(* ===== verification/Paging.v ===== *)
(** * The page check of an emitted byte (devices.cpp, [CDevice::CheckPage])

    Run for each byte emitted into a device and at every change of address: it
    sets [MemoryPointer], reports writes outside of the slot according to the
    slot's option, and for a wrap-around slot maps the next page in. *)

From S2P Require Export Tables.

Inductive ECheckPageLevel := CHECK_RESET | CHECK_NO_EMIT | CHECK_EMIT.
#[export] Instance ECheckPageLevel_eq_dec : EqDecision ECheckPageLevel.
Proof. solve_decision. Defined.

(** Assigns to the members of the current device. *)
Definition upd_device (f : CDevice → CDevice) (s : St) : St :=
  match Device (dev s) with
  | None => s
  | Some i => set_Devices (alter f i (Devices (dev s))) s
  end.

Definition in_slot (sl : CDeviceSlot) (a : Z) : bool :=
  (sl_Address sl <=? a) && (a <? sl_Address sl + sl_Size sl).

(** The page a slot has mapped; a slot without one is never reached. *)
Definition slot_page (d : CDevice) (sl : CDeviceSlot) : option CDevicePage :=
  match sl_Page sl with None => None | Some n => page_at d n end.

(** The last slot starting at or below the masked address. *)
Fixpoint last_slot_from (slots : list CDeviceSlot) (i : nat) (a : Z) : option (Z * CDeviceSlot) :=
  match i with
  | O => None
  | S i =>
      match slots !! i with
      | None => None
      | Some sl => if a <? sl_Address sl then last_slot_from slots i a else Some (Z.of_nat i, sl)
      end
  end.

Definition is_level (a b : ECheckPageLevel) : bool := bool_decide (a = b).

(** A message of the [O_ERROR]/[O_WARNING]/[O_NONE] options, once per slot. *)
Definition limit_message (level : ECheckPageLevel) (d : CDevice) (enabled : bool) (m : M St unit) : M St bool :=
  s ← gets st;
  if (LASTPASS =? pass (src s)) && is_level level CHECK_EMIT && negb (limitExceeded d) && enabled
  then m ;; modify (upd_device (fun d => set_check (previousSlotI d) (previousSlotOpt d) true d)) ;; mret true
  else mret false.

(** "refresh check slot settings" at the end of the crossing. *)
Definition refresh_check (level : ECheckPageLevel) (i : Z) (o : ESlotOptions) : M St unit :=
  mwhen (is_level level CHECK_EMIT)
    (modify (upd_device (fun d =>
       set_check i o (limitExceeded d && (previousSlotI d =? i)) d))).

(** The wrap-around option: the next page goes into the overflowing slot and the
    address moves back to its start. *)
Definition cross_next (level : ECheckPageLevel) (d : CDevice) (i : Z) (sl : CDeviceSlot) (longAddr : Z) :
    M St unit :=
  SizeBoundary BOUNDARY_FLOW ;;
  match slot_at d (previousSlotI d) with
  | None => undef
  | Some prevS =>
      match sl_Page prevS with
      | None => undef
      | Some n =>
          let nextPageN := n + 1 in
          if PagesCount d <=? nextPageN then
            ErrorInt "No more memory pages to map next one into slot" (previousSlotI d) SUPPRESS ;;
            let newOpt := if i =? previousSlotI d then O_NONE else sl_Option sl in
            modify (upd_device (fun d =>
              set_check i newOpt false (upd_slot (previousSlotI d) (set_sl_Option O_NONE) d))) ;;
            refresh_check level i newOpt
          else if negb (longAddr =? sl_Address prevS + sl_Size prevS) then
            ErrorInt "Write beyond memory slot in wrap-around slot caught too late by"
              (longAddr - sl_Address prevS - sl_Size prevS) FATAL ;;
            refresh_check level i (sl_Option sl)
          else
            match page_at d nextPageN with
            | None => undef
            | Some pg =>
                modify (upd_device (upd_slot (previousSlotI d) (set_sl_Page (Some nextPageN)))) ;;
                modify (set_Page pg) ;;
                modify (fun s =>
                  if negb (PseudoORG (org s) =? DISP_NONE)
                  then set_adrdisp (adrdisp (org s) - sl_Size prevS) s
                  else set_CurAddress (CurAddress (org s) - sl_Size prevS) s) ;;
                modify (set_MemoryPointer (Some (RAM pg)))
            end
      end
  end.

(** Crossing into slot [i]: what the option of the old slot asks for. *)
Definition cross_slot (level : ECheckPageLevel) (d : CDevice) (i : Z) (sl : CDeviceSlot) (longAddr : Z) :
    M St unit :=
  match previousSlotOpt d with
  | O_ERROR =>
      _ ← limit_message level d true (ErrorInt "Write outside of memory slot" longAddr SUPPRESS);
      refresh_check level i (sl_Option sl)
  | O_WARNING =>
      _ ← limit_message level d true (Warning1 "Write outside of memory slot");
      refresh_check level i (sl_Option sl)
  | O_NEXT => cross_next level d i sl longAddr
  | O_NONE =>
      mp ← gets (fun s => MemoryPointer (dev s));
      hit ← limit_message level d (bool_decide (mp = None))
              (ErrorInt "Write outside of device memory at" longAddr SUPPRESS);
      mwhen hit (modify (upd_device (fun d => set_check i (previousSlotOpt d) (limitExceeded d) d))) ;;
      refresh_check level i (sl_Option sl)
  end.

(** The check of the address [longAddr]. *)
Definition check_address (level : ECheckPageLevel) (longAddr : Z) : M St unit :=
  s ← gets st;
  match cur_device s with
  | None => undef
  | Some d =>
      match slot_at d (previousSlotI d) with
      | None => undef
      | Some prevS =>
          if negb (is_level level CHECK_RESET) && in_slot prevS longAddr then
            match slot_page d prevS with
            | None => undef
            | Some pg => modify (set_MemoryPointer (Some (RAM pg + (longAddr - sl_Address prevS))))
            end
          else
            match last_slot_from (Slots d) (length (Slots d)) (Z.land longAddr 65535) with
            | None => Error "CheckPage(..): please, contact the author of this program." None FATAL
            | Some (i, sl) =>
                match slot_page d sl with
                | None => undef
                | Some pg =>
                    modify (set_Page pg) ;;
                    modify (set_MemoryPointer
                      (if in_slot sl longAddr then Some (RAM pg + (longAddr - sl_Address sl)) else None)) ;;
                    if is_level level CHECK_RESET then
                      modify (upd_device (set_check i (sl_Option sl) false))
                    else if (i =? previousSlotI d) && in_slot sl longAddr then mret tt
                    else cross_slot level d i sl longAddr
                end
            end
      end
  end.

(** The address first stays below 64 KiB inside DISP. *)
Definition CheckPage (level : ECheckPageLevel) : M St unit :=
  s ← gets st;
  let disp := negb (PseudoORG (org s) =? DISP_NONE) in
  mwhen (disp && negb (is_level level CHECK_NO_EMIT) && (65536 <=? CurAddress (org s)))
    (mwhen (LASTPASS =? pass (src s))
       (Warning1 (of_chars (str "RAM limit exceeded 0x" ++ fmt_X (CurAddress (org s)) ++ str " by DISP"))) ;;
     SizeBoundary BOUNDARY_FLOW ;;
     modify (fun s => set_CurAddress (Z.land (CurAddress (org s)) 65535) s)) ;;
  s ← gets st;
  check_address level (if disp then adrdisp (org s) else CurAddress (org s)).

(** ** Opening a device ([SetDevice]) *)

(** [WriteToSldFile_TextFilePos]: the line, with the columns that are set. *)
Definition sld_position (pos : TextFilePos) : list ascii :=
  fmt_d (pos_line pos)
  ++ (if colBegin pos =? 0 then [] else str ":" ++ fmt_d (colBegin pos)
        ++ (if colEnd pos =? 0 then [] else str ":" ++ fmt_d (colEnd pos))).

(** The line of the source that is assembled, and the one where its text was defined
    (in a macro); SLDOPT SWAPON exchanges them.  Before the source starts there is
    only the position on top of the stack. *)
Definition sld_positions (s : St) : option (TextFilePos * TextFilePos) :=
  match last (sourcePosStack (src s)) with
  | None => None
  | Some top =>
      let n := Z.of_nat (length (sourcePosStack (src s))) in
      let outside_source := n <=? size_t (IncludeLevel (src s)) in
      let has_def_pos := negb outside_source && (size_t (IncludeLevel (src s) + 1) <? n) in
      let base := if outside_source then top
                  else default top (sourcePosStack (src s) !! Z.to_nat (IncludeLevel (src s))) in
      Some (if sldSwapSrcPos (lin s) <=? 0
            then (base, if has_def_pos then top else no_position)
            else (top, if has_def_pos then base else no_position))
  end.

(** The definition file is left out when it is the source file. *)
Definition sld_line (pageNum value : Z) (type : ascii) (symbol : list ascii) (curPos defPos : TextFilePos) : list ascii :=
  let macroFN := if bool_decide (filename defPos = filename curPos) then [] else str (filename defPos) in
  str (filename curPos) ++ str "|" ++ sld_position curPos ++ str "|" ++ macroFN ++ str "|" ++ sld_position defPos
  ++ str "|" ++ fmt_d pageNum ++ str "|" ++ fmt_d value ++ str "|" ++ [type] ++ str "|" ++ symbol ++ [LF].

Definition WriteToSldFile (pageNum value : Z) (type : ascii) (symbol : list ascii) : M St unit :=
  s ← gets st;
  mwhen (sldActive (out s))
    (match sld_positions s with
     | None => undef
     | Some (curPos, defPos) =>
         modify (set_sldTrace (sldTrace (out s) ++ [sld_line pageNum value type symbol curPos defPos]))
     end).

Definition IsSldExportActive (s : St) : bool :=
  sldActive (out s) && bool_decide (is_Some (Device (dev s))).

Definition sld_device_data (d : CDevice) : M St (list ascii) :=
  sl ← GetCurrentSlot d;
  mret (str "pages.size:" ++ fmt_d (sl_Size sl) ++ str ",pages.count:" ++ fmt_d (PagesCount d)
        ++ str ",slots.count:" ++ fmt_d (SlotsCount d)
        ++ concat (imap (fun i sl =>
             (if Nat.eqb i 0 then str ",slots.adr:" else str ",") ++ fmt_d (sl_Address sl)) (Slots d))).

(** Index of the first opened device with that name. *)
Fixpoint find_device (id : list ascii) (ds : list CDevice) (i : nat) : option nat :=
  match ds with
  | [] => None
  | d :: ds => if bool_decide (dev_ID d = id) then Some i else find_device id ds (S i)
  end.

Definition open_device (id : list ascii) (ramtop : Z) : M St bool :=
  modify (set_Device None) ;;
  s ← gets st;
  found ← match find_device id (Devices (dev s)) 0 with
          | Some i => mret (Some i)
          | None =>
              d ← create_device id ramtop;
              match (d : option CDevice) with
              | None => mret None
              | Some d =>
                  s ← gets st;
                  modify (set_Devices (Devices (dev s) ++ [d])) ;;
                  mret (Some (length (Devices (dev s))))
              end
          end;
  match (found : option nat) with
  | None => mret false
  | Some i => modify (set_Device (Some i)) ;; CheckPage CHECK_RESET ;; mret true
  end.

Definition SetDevice (id : list ascii) (ramtop : Z) : M St bool :=
  if fst (cmphstr (mk_text [] id) "none" false)
  then modify (set_Device None) ;; mret true
  else
    s ← gets st;
    let same := match cur_device s with Some d => bool_decide (dev_ID d = id) | None => false end in
    ok ← (if same then mret true else open_device id ramtop);
    if negb (ok : bool) then mret false
    else
      s ← gets st;
      match cur_device s with
      | None => undef
      | Some d =>
          mwhen (negb (ramtop =? 0) && negb (ZxRamTop d =? 0) && negb (ramtop =? ZxRamTop d))
            (WarningById1 "devramtop") ;;
          mwhen (IsSldExportActive s)
            (data ← sld_device_data d; WriteToSldFile (-1) (-1) "Z" data) ;;
          mret true
      end.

= = = = =

Extract exactly and only the lines above from the line containing "(if in_slot sl" through the line containing "only the position on top of the stack. *)", both end lines included.

* Result of the exercise:
                      (if in_slot sl longAddr then Some (RAM pg + (longAddr - sl_Address sl)) else None)) ;;
                    if is_level level CHECK_RESET then
                      modify (upd_device (set_check i (sl_Option sl) false))
                    else if (i =? previousSlotI d) && in_slot sl longAddr then mret tt
                    else cross_slot level d i sl longAddr
                end
            end
      end
  end.

(** The address first stays below 64 KiB inside DISP. *)
Definition CheckPage (level : ECheckPageLevel) : M St unit :=
  s ← gets st;
  let disp := negb (PseudoORG (org s) =? DISP_NONE) in
  mwhen (disp && negb (is_level level CHECK_NO_EMIT) && (65536 <=? CurAddress (org s)))
    (mwhen (LASTPASS =? pass (src s))
       (Warning1 (of_chars (str "RAM limit exceeded 0x" ++ fmt_X (CurAddress (org s)) ++ str " by DISP"))) ;;
     SizeBoundary BOUNDARY_FLOW ;;
     modify (fun s => set_CurAddress (Z.land (CurAddress (org s)) 65535) s)) ;;
  s ← gets st;
  check_address level (if disp then adrdisp (org s) else CurAddress (org s)).

(** ** Opening a device ([SetDevice]) *)

(** [WriteToSldFile_TextFilePos]: the line, with the columns that are set. *)
Definition sld_position (pos : TextFilePos) : list ascii :=
  fmt_d (pos_line pos)
  ++ (if colBegin pos =? 0 then [] else str ":" ++ fmt_d (colBegin pos)
        ++ (if colEnd pos =? 0 then [] else str ":" ++ fmt_d (colEnd pos))).

(** The line of the source that is assembled, and the one where its text was defined
    (in a macro); SLDOPT SWAPON exchanges them.  Before the source starts there is
    only the position on top of the stack. *)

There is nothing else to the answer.